(** * dotdesktop-cleaner: a shallow embedding of [cleanup.py]

    The development follows the layout of the program:

    - [PyStr]       the [str] methods the program calls
    - [Sim]         a small concrete file system to run the model on
    - [Helper]      [start_privilaged], the elevated line-protocol loop
    - [Scanner]     [find_broken_desktop_files]
    - [Eff]         the state and exception monad of the main process
    - [Client]      [privilaged_subprocess], [remove_file], [edit_file]
    - [Remediator]  [find_and_fix]
    - [SpecReading] [expanduser], which the specification applies
    - [Examples]    concrete worlds, files and runs

    The definitions come first; the properties follow them.

    A Python [str] is a sequence of Unicode code points, modelled as
    [list N].  Exceptions are values of [exn]; a computation that may raise
    returns a sum whose left injection is the exception raised. *)

From stdpp Require Import base list strings gmap.
From Stdlib Require Import NArith Ascii String DecimalString Lia.

Local Open Scope N_scope.

Abbreviation str := (list N).

(** ** Strings *)

Module PyStr.

(** An ASCII literal of the source as a [str]. *)
Definition py (s : string) : str := N_of_ascii <$> list_ascii_of_string s.

(** The line terminator, Python's ["\n"]. *)
Definition nl : str := [10].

> [About this exercise]
Take the material above and transcribe all of it exactly.

> [Answer below]
(** * dotdesktop-cleaner: a shallow embedding of [cleanup.py]

    The development follows the layout of the program:

    - [PyStr]       the [str] methods the program calls
    - [Sim]         a small concrete file system to run the model on
    - [Helper]      [start_privilaged], the elevated line-protocol loop
    - [Scanner]     [find_broken_desktop_files]
    - [Eff]         the state and exception monad of the main process
    - [Client]      [privilaged_subprocess], [remove_file], [edit_file]
    - [Remediator]  [find_and_fix]
    - [SpecReading] [expanduser], which the specification applies
    - [Examples]    concrete worlds, files and runs

    The definitions come first; the properties follow them.

    A Python [str] is a sequence of Unicode code points, modelled as
    [list N].  Exceptions are values of [exn]; a computation that may raise
    returns a sum whose left injection is the exception raised. *)

From stdpp Require Import base list strings gmap.
From Stdlib Require Import NArith Ascii String DecimalString Lia.

Local Open Scope N_scope.

Abbreviation str := (list N).

(** ** Strings *)

Module PyStr.

(** An ASCII literal of the source as a [str]. *)
Definition py (s : string) : str := N_of_ascii <$> list_ascii_of_string s.

(** The line terminator, Python's ["\n"]. *)
Definition nl : str := [10].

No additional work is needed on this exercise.